Causal discounting is a cue interaction effect, in which someone judges a moderately effective cause as less effective when it is learned about in the presence of a highly effective alternative (e.g., Baker, Mercier, Vallee- Tourangeau, Frank, & Pan, 1993; Goedert & Spellman, 2005). For example, a person taking a steroid and an antihistamine for allergies may believe a 50%-effective antihistamine is less effective, if used with a 90%-effective steroid. Another type of cue interaction arises when the occurrence of two cues is confounded and participants control for the alternative cue when judging the target (Spellman, 1996). Here, we focus on the case in which participants devalue a target cause in the presence of an alternative and the causes are unconfounded-that is, causal discounting proper (Goedert, Harsch, & Spellman, 2005).
Although cue interaction phenomena are reliably observed in both causal judgment and prediction, it is debated whether these phenomena reflect learning processes or decision processes (Stout & Miller, 2007). For instance, in our example above, the perceived effectiveness of the antihistamine may be lower because less is learned about it when the more effective steroid is present. Alternatively, the highly effective steroid may bias the judgment process by "raising the bar" for effectiveness. Signal detection analyses allow one to determine whether changes in performance reflect changes in the participant's sensitivity-that is, the ability to detect contingency between the cause and outcome-or changes in the participant's decision criterion.

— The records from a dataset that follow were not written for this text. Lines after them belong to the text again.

(** The other workers stay where they are. *)
Lemma phase_frame s s' j ph j2 ph2 :
  step_frame s s' j ph -> j2.1 <> j.1 -> phase_ok s j2 ph2 ->
  (forall r, own_rq ph = Some r -> own_rq ph2 <> Some r) -> (forall p, own_data ph = Some p -> own_data ph2 <> Some p /\ p ∉ lru_of s) ->
  phase_ok s' j2 ph2.
Proof.
  intros [Hc Hr Hf Hl Hn] Hj H Hor Hod.
  assert (Hconn : forall sent b, conn_at s j2 sent b -> conn_at s' j2 sent b) by (intros sent b (c & c' & ?); exists c, c'; by rewrite Hc).
  assert (Hreq : forall rq p, own_rq ph2 = Some rq -> req_at s rq j2 p -> req_at s' rq j2 p).
  { intros rq p Eo E. unfold req_at in *. rewrite Hr; [done|by eexists|]. intros Eo'. by apply (Hor rq). }
  assert (Hprivate : forall p, own_data ph2 = Some p -> is_Some (heap s !! p) -> heap s' !! p = heap s !! p).
  { intros p Eo Hp. apply Hf; [done|]. intros Eo'. by destruct (Hod p Eo') as [Hne _]. }
  assert (Hcached : forall p, p ∈ lru_of s -> is_Some (heap s !! p) -> heap s' !! p = heap s !! p).
  { intros p Hp Hs. apply Hf; [done|]. intros Eo'. by destruct (Hod p Eo'). }
  assert (Hout : forall p, own_data ph2 = Some p -> p ∉ lru_of s -> p ∉ lru_of s').
  { intros p Eo Hp Hp'. destruct (Hn p Hp') as [|Eo']; [done|]. by destruct (Hod p Eo') as [Hne _]. }
  destruct ph2; cbn in *.
  - destruct H as [-> E]. by rewrite Hc.
  - destruct H as (Ef & Hp & Hq & Hcn). split_and!; [|by apply Hout|by apply Hreq|by apply Hconn].
    rewrite Hprivate; [done|done|by rewrite Ef].
  - destruct H as (Ef & Hp & Hq & Hcn). split_and!; [|by apply Hout|by apply Hreq|by apply Hconn].
    rewrite Hprivate; [done|done|by rewrite Ef].
  - destruct H as (Hh & Hp & Hq & Hcn). split_and!; [|auto..]. eapply holds_eq; [|done]. by apply Hprivate; [|eapply holds_some].
  - destruct H as (Hh & Hp & Hq & Hcn). split_and!; [|auto..]. eapply holds_eq; [|done]. by apply Hcached; [|eapply holds_some].
  - destruct H as (Hh & Hp & Hq & Hcn). split_and!; [|auto..]. eapply holds_eq; [|done]. by apply Hcached; [|eapply holds_some].
  - destruct H as (Hh & Hp & Hq & Hcn). split_and!; [|auto..]. eapply holds_eq; [|done]. by apply Hcached; [|eapply holds_some].
  - destruct H as [[p Hq] Hcn]. split; [exists p; auto|auto].
  - auto.
Qed.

SDT (Macmillan & Creelman, 2005) is a data-analytic tool that disentangles a person's sensitivity to detect a stimulus (d') from that person's bias to say "yes" (Β). These latent variables are calculated from two components of participants' responses: The hit rate (h) is the proportion of trials on which participants say "yes" when the candidate is causal. The false alarm rate ( fa) is the proportion of trials on which participants say "yes" when the candidate is noncausal.

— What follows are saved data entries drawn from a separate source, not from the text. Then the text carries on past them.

(* ===== verification/WebWorkersTheorems.v ===== *)
(** * What the web server does with several requests at once *)
From S2P Require Import Prelude Bytes Text StateMonad Rio WebCache WebCacheSpec WebRequest WebRequestSpec WebServer WebServerSpec WebTheorems WebWorkers WebWorkersSpec.

(** Before the first step. *)
Lemma workers_start disk jobs s c :
  srv_ok disk (the_web s) -> fileCache (the_web s) = Some c -> NoDup jobs.*1 -> Forall (job_ok disk s) jobs ->
  curr_size c + sum_over (fun j : job => zlen j.2.2) jobs <= MAX_SIZE c ->
  workers_ok disk s (MAX_SIZE c) s ((fun j : job => (j, PStart j.1)) <$> jobs).
Proof.
  intros [Hidle Hcache Hfiles] Ec Hnd Hall Hroom. split.
  - exists c. split_and!; [done|by apply Hcache|done|].
    assert (E : sum_over pending_size ((fun j : job => (j, PStart j.1)) <$> jobs) = sum_over (fun j : job => zlen j.2.2) jobs); [|lia].
    clear. induction jobs as [|j jobs IH]; [done|]. csimpl. unfold sum_over in *. cbn. by rewrite IH.
  - intros p Hp. by apply (Hfiles c).
  - rewrite Hidle. clear. induction jobs as [|j jobs IH]; [done|]. exact IH.
  - intros i j ph (j' & [= -> ->] & Ej)%list_lookup_fmap_Some. done.
  - intros i j ph (j' & [= -> ->] & Ej)%list_lookup_fmap_Some. rewrite Forall_lookup in Hall. by apply (Hall i).
  - intros i i' x x' Hne (j & -> & Ej)%list_lookup_fmap_Some (j' & -> & Ej')%list_lookup_fmap_Some. split; [|done]. cbn. intros E.
    apply Hne, (NoDup_lookup _ i i' j.1 Hnd); [apply list_lookup_fmap_Some; by exists j|rewrite E; apply list_lookup_fmap_Some; by exists j'].
Qed.

(** Every schedule keeps the invariant and brings each worker nearer to its end. *)
Lemma interleave_run disk s0 max sched : forall s jws, workers_ok disk s0 max s jws ->
  exists jws' s', interleave disk sched (snd <$> jws) s = Ret (snd <$> jws', s') /\ workers_ok disk s0 max s' jws' /\
    jws'.*1 = jws.*1 /\
    (forall i x x', jws !! i = Some x -> jws' !! i = Some x' ->
       (steps_left x'.2 <= steps_left x.2 - length (filter (fun k => k = i) sched))%nat).
Proof.
  induction sched as [|k sched IH]; intros s jws Hok; cbn [interleave].
  { exists jws, s. split_and!; try done. intros i x x' -> [= ->]. cbn. lia. }
  rewrite list_lookup_fmap. destruct (jws !! k) as [[j ph]|] eqn:Ek; cbn [fmap option_fmap option_map snd].
  - destruct (worker_step _ _ _ _ _ _ _ Hok ph Ek) as (ph' & s1 & E & Hok1 & Hle). rewrite (bind_run _ _ _ _ _ E).
    destruct (IH s1 _ Hok1) as (jws' & s' & E' & Hok' & Hj & Hst). rewrite list_fmap_insert in E'. cbn [snd] in E'.
    exists jws', s'. split_and!; [exact E'|done| |].
    + rewrite Hj, list_fmap_insert. apply list_insert_id. by rewrite list_lookup_fmap, Ek.
    + intros i x x' Ei Ei'. rewrite filter_cons. destruct (decide (k = i)) as [->|Hne].
      * assert (x = (j, ph)) as -> by congruence. specialize (Hst i (j, ph') x').
        rewrite list_lookup_insert_eq in Hst by (by eapply lookup_lt_Some). specialize (Hst eq_refl Ei'). cbn in *. lia.
      * apply (Hst i); [|done]. by rewrite list_lookup_insert_ne.
  - destruct (IH s jws Hok) as (jws' & s' & E' & Hok' & Hj & Hst). exists jws', s'. split_and!; try done.
    intros i x x' Ei Ei'. rewrite filter_cons. destruct (decide (k = i)) as [->|_]; [congruence|]. by apply (Hst i).
Qed.

(** C6: When the cache has room for every file that is asked for, workers that
    serve their requests at the same time, in any interleaving of their steps,
    end in no undefined behaviour and wait for nobody; a worker that has run
    eight steps is done, and one that is done has answered its connection with
    the header and the bytes of its file and closed it.  The cache keeps its
    invariant, and when all are done nothing is in flight. *)
Theorem workers_safe disk jobs s c sched :
  srv_ok disk (the_web s) -> fileCache (the_web s) = Some c -> NoDup jobs.*1 -> Forall (job_ok disk s) jobs ->
  curr_size c + sum_over (fun j : job => zlen j.2.2) jobs <= MAX_SIZE c ->
  exists ws s' c', interleave disk sched ((fun j : job => PStart j.1) <$> jobs) s = Ret (ws, s') /\ length ws = length jobs /\
    fileCache (the_web s') = Some c' /\ MAX_SIZE c' = MAX_SIZE c /\ cache_ok (the_web s') c' /\
    (Forall (eq PDone) ws -> srv_ok disk (the_web s')) /\
    forall i fd uri body, jobs !! i = Some (fd, (uri, body)) ->
      ((8 <= length (filter (fun k => k = i) sched))%nat -> ws !! i = Some PDone) /\
      (ws !! i = Some PDone -> exists c0 env_in env_out, conns s !! fd = Some c0 /\
         conns s' !! fd = Some (Conn env_in env_out (c_sent c0 ++ response (request_parse_URI uri MAXLINE) body) false)).
Proof.
  intros Hok Ec Hnd Hall Hroom. pose proof (workers_start disk jobs s c Hok Ec Hnd Hall Hroom) as H0.
  destruct (interleave_run disk s (MAX_SIZE c) sched s _ H0) as (jws & s' & E & H' & Hj & Hst).
  assert (Hs : snd <$> ((fun j : job => (j, PStart j.1)) <$> jobs) = (fun j : job => PStart j.1) <$> jobs) by (by rewrite <- list_fmap_compose).
  assert (Hf : ((fun j : job => (j, PStart j.1)) <$> jobs).*1 = jobs) by (rewrite <- list_fmap_compose; apply list_fmap_id).
  assert (Hj' : jws.*1 = jobs) by (etransitivity; [exact Hj|exact Hf]). clear Hj. rename Hj' into Hj. rewrite Hs in E. destruct (wo_cache _ _ _ _ _ H') as (c' & Ec' & Hc' & Em' & _).
  exists (snd <$> jws), s', c'. split_and!; [done|by rewrite <- Hj, !length_fmap|done|done|done| |].
  - intros Hdone. split; [|intros ? E2; congruence|intros c2 p _ Hp; by apply (wo_files _ _ _ _ _ H')].
    apply Permutation_nil_r. rewrite (wo_flying _ _ _ _ _ H'). clear -Hdone.
    induction jws as [|[j ph] jws IH]; [done|]. csimpl in Hdone. apply Forall_cons in Hdone as [<- Hd]. csimpl. by apply IH.
  - intros i fd uri body Ej. rewrite <- Hj in Ej. apply list_lookup_fmap_Some in Ej as ([j ph] & Ej & Ei). cbn in Ej. subst j.
    rewrite list_lookup_fmap, Ei. cbn [fmap option_fmap option_map snd]. split.
    + intros Hn. specialize (Hst i ((fd, (uri, body)), PStart fd) _ ltac:(by rewrite list_lookup_fmap, <- Hj, list_lookup_fmap, Ei) Ei).
      cbn [snd steps_left] in Hst. f_equal. destruct ph; cbn in Hst; (done || lia).
    + intros [= ->]. destruct (wo_phase _ _ _ _ _ H' _ _ _ Ei) as (c0 & [ci co cs cop] & E0 & E1 & Ho & Hsent & _). cbn in *. subst.
      by exists c0, ci, co.
Qed.

Definition two_at_once : list nat := [0; 1; 0; 1; 0; 1; 0; 1; 1; 1; 1; 1; 0; 0; 0; 0]%nat.

Lemma workers_safe_witness :
  exists ws s' c', interleave demo_disk two_at_once [PStart 5; PStart 6] (demo_srv (Some (init_cache 8192))) = Ret (ws, s') /\ length ws = 2%nat /\
    fileCache (the_web s') = Some c' /\ MAX_SIZE c' = 8192 /\ cache_ok (the_web s') c' /\
    (Forall (eq PDone) ws -> srv_ok demo_disk (the_web s')) /\
    forall i fd uri body, demo_jobs !! i = Some (fd, (uri, body)) ->
      ((8 <= length (filter (fun k => k = i) two_at_once))%nat -> ws !! i = Some PDone) /\
      (ws !! i = Some PDone -> exists c0 env_in env_out, conns (demo_srv (Some (init_cache 8192))) !! fd = Some c0 /\
         conns s' !! fd = Some (Conn env_in env_out (c_sent c0 ++ response (request_parse_URI uri MAXLINE) body) false)).
Proof.
  apply (workers_safe demo_disk demo_jobs (demo_srv (Some (init_cache 8192))) (init_cache 8192) two_at_once).
  - by apply demo_srv_ok.
  - reflexivity.
  - by apply (bool_decide_unpack _).
  - exact demo_jobs_ok.
  - vm_compute. discriminate.
Defined.

(** ** A file that is evicted under a worker *)

(** Two files that do not fit in the cache together. *)
Definition big_body (c : Z) : list Z := replicate 3000 c.
Definition race_disk (name : list Z) : disk_file :=
  if bool_decide (name = chars "./f") then Regular 3000 (Some [RData (big_body 102)])
  else if bool_decide (name = chars "./g") then Regular 3000 (Some [RData (big_body 103)]) else Absent.
Definition race_request (uri : list Z) : list Z := chars "GET " ++ uri ++ chars " HTTP/1.0" ++ crlf ++ crlf.
Definition race_conn (uri : list Z) : conn := Conn [RData (race_request uri)] [] [] true.
Definition race_srv : srv :=
  Srv (Web empty (Some (init_cache 4096)) [] []) {[5 := race_conn (chars "f"); 6 := race_conn (chars "f"); 7 := race_conn (chars "g")]} empty [].
Definition race_jobs : list job := [(5, (chars "f", big_body 102)); (6, (chars "f", big_body 102)); (7, (chars "g", big_body 103))].
(** Worker 0 serves f; worker 1 finds f in the cache; worker 2 reads g, for
    which f is evicted; worker 1 goes on. *)
Definition race_sched : list nat := ([0; 0; 0; 0; 0; 0; 0; 0] ++ [1; 1] ++ [2; 2; 2; 2] ++ [1])%nat.

Lemma race_asks uri : uri = chars "f" \/ uri = chars "g" -> get_request_text (race_request uri) uri.
Proof.
  intros Hu. exists (chars "GET " ++ uri ++ chars " HTTP/1.0" ++ crlf), [], [], (chars "GET").
  assert (is_line (chars "GET " ++ uri ++ chars " HTTP/1.0" ++ crlf)).
  { destruct Hu as [-> | ->]; [apply (is_line_crlf (chars "GET f HTTP/1.0"))|apply (is_line_crlf (chars "GET g HTTP/1.0"))]; by apply (bool_decide_unpack _). }
  destruct Hu as [-> | ->]; by split_and!.
Qed.

Lemma race_job_ok fd uri n : conns race_srv !! fd = Some (race_conn uri) -> (uri = chars "f" /\ n = 102) \/ (uri = chars "g" /\ n = 103) ->
  job_ok race_disk race_srv (fd, (uri, big_body n)).
Proof.
  intros E Hu. exists (race_conn uri). split; [exact E|]. split; [done|]. split.
  { destruct Hu as [[-> ->]|[-> ->]]; by apply (bool_decide_unpack _). }
  split; [by apply (bool_decide_unpack _)|]. split.
  { unfold arriving. cbn. rewrite app_nil_r. apply race_asks. by destruct Hu as [[-> _]|[-> _]]; [left|right]. }
  split; [by destruct Hu as [[-> ->]|[-> ->]]|]. exists 3000, [RData (big_body n)].
  split; [by destruct Hu as [[-> ->]|[-> ->]]|]. split; [done|]. split; [destruct Hu as [[-> ->]|[-> ->]]; by apply (bool_decide_unpack _)|].
  destruct Hu as [[-> ->]|[-> ->]]; split; vm_compute; congruence.
Qed.

(** Without that room a cached file can be freed between the lookup and the
    moment it is put in the queue of files in flight, while the mutexes are not
    held: three requests that are served one after the other crash the server
    when they are served at the same time. *)
Theorem race_use_after_free :
  srv_ok race_disk (the_web race_srv) /\ NoDup race_jobs.*1 /\ Forall (job_ok race_disk race_srv) race_jobs /\
  (exists s', serve_all race_disk race_jobs.*1 race_srv = Ret (tt, s')) /\
  interleave race_disk race_sched ((fun j : job => PStart j.1) <$> race_jobs) race_srv = Fail Undef.
Proof.
  split_and!.
  - split; [done| |].
    + intros c [= <-]. by apply init_cache_ok.
    + intros c p _ Hp. by apply not_elem_of_nil in Hp.
  - by apply (bool_decide_unpack _).
  - repeat apply Forall_cons_2; [apply race_job_ok; [done|tauto]..|done].
  - assert (H : match serve_all race_disk race_jobs.*1 race_srv with Ret (tt, _) => true | _ => false end = true) by (vm_compute; reflexivity).
    destruct (serve_all race_disk race_jobs.*1 race_srv) as [[[] s']|]; [by exists s'|done].
  - vm_compute. reflexivity.
Qed.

SDT has successfully differentiated learning from decision processes in memory research. For example, training in mnemonic techniques affects sensitivity, leaving bias unchanged (McNicol & Ryder, 1971). Conversely, changing the payoff structure for correct responses affects bias, not sensitivity (Healy & Kubovy, 1978). A brief sketch will illustrate these ideas. Imagine a word list in which people typically recognize 62.5% of the old words (h) but also say that they remember 47.5% of the lures ( fa). One group is taught a new study strategy for remembering words. At test, their performance is much improved, relative to the standard: h = 75% and fa = 25% (Figure 1A). …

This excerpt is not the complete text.